--- Records provided ---
Lemma exec_follows i sh v :
  control (in_cmd i) = true -> view_of sh v -> follows (exec i sh) (v_exec i v).
Proof.
  intros Hc Hv. destruct (in_cmd i) eqn:Ec; try done; try (apply boot_follows; [tauto|done]);
    unfold v_exec, Shell.exec; rewrite Ec.
  - by apply node_start_follows.
  - by apply node_stop_follows.
  - by apply miner_start_follows.
  - by apply miner_stop_follows.
  - by apply account_set_follows.
  - by apply account_create_follows.
  - apply with_node_same; [done|]. intros n [m acct] _ Hn.
    destruct (coinBase_view n m acct Hn) as (n1 & base & -> & Hn1 & _). rewrite bind_ret_l.
    case_decide; by do 2 eexists.
  - apply with_node_same; [done|]. intros n [m acct] _ Hn. unfold address_arg.
    destruct (coinBase_view n m acct Hn) as (n1 & base & -> & Hn1 & _). rewrite !bind_ret_l.
    by do 2 eexists.
  - unfold sblock_detail. fold (typed_height i).
    destruct (v_node v) as [a|] eqn:Ev; [|by apply with_node_none]. case_decide as Hh.
    + pose proof Hv as (_ & H2 & _). rewrite Ev in H2. unfold with_node. destruct (node_ sh); [|done].
      cbn. unfold Blockchain.GetSnapshotByHeight_, SnapshotChain.GetBlockHeight. by rewrite decide_True.
    + apply with_node_same; [done|]. intros n a' _ Hn. cbn.
      unfold Blockchain.GetSnapshotByHeight_, SnapshotChain.GetBlockHeight. rewrite decide_False by done.
      by do 2 eexists.
  - do 2 eexists. split; [reflexivity|exact Hv].
Qed.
---
Work task :: Having read the entries above, repeat them exactly.

Output for this exercise ::
Lemma exec_follows i sh v :
  control (in_cmd i) = true -> view_of sh v -> follows (exec i sh) (v_exec i v).
Proof.
  intros Hc Hv. destruct (in_cmd i) eqn:Ec; try done; try (apply boot_follows; [tauto|done]);
    unfold v_exec, Shell.exec; rewrite Ec.
  - by apply node_start_follows.
  - by apply node_stop_follows.
  - by apply miner_start_follows.
  - by apply miner_stop_follows.
  - by apply account_set_follows.
  - by apply account_create_follows.
  - apply with_node_same; [done|]. intros n [m acct] _ Hn.
    destruct (coinBase_view n m acct Hn) as (n1 & base & -> & Hn1 & _). rewrite bind_ret_l.
    case_decide; by do 2 eexists.
  - apply with_node_same; [done|]. intros n [m acct] _ Hn. unfold address_arg.
    destruct (coinBase_view n m acct Hn) as (n1 & base & -> & Hn1 & _). rewrite !bind_ret_l.
    by do 2 eexists.
  - unfold sblock_detail. fold (typed_height i).
    destruct (v_node v) as [a|] eqn:Ev; [|by apply with_node_none]. case_decide as Hh.
    + pose proof Hv as (_ & H2 & _). rewrite Ev in H2. unfold with_node. destruct (node_ sh); [|done].
      cbn. unfold Blockchain.GetSnapshotByHeight_, SnapshotChain.GetBlockHeight. by rewrite decide_True.
    + apply with_node_same; [done|]. intros n a' _ Hn. cbn.
      unfold Blockchain.GetSnapshotByHeight_, SnapshotChain.GetBlockHeight. rewrite decide_False by done.
      by do 2 eexists.
  - do 2 eexists. split; [reflexivity|exact Hv].
Qed.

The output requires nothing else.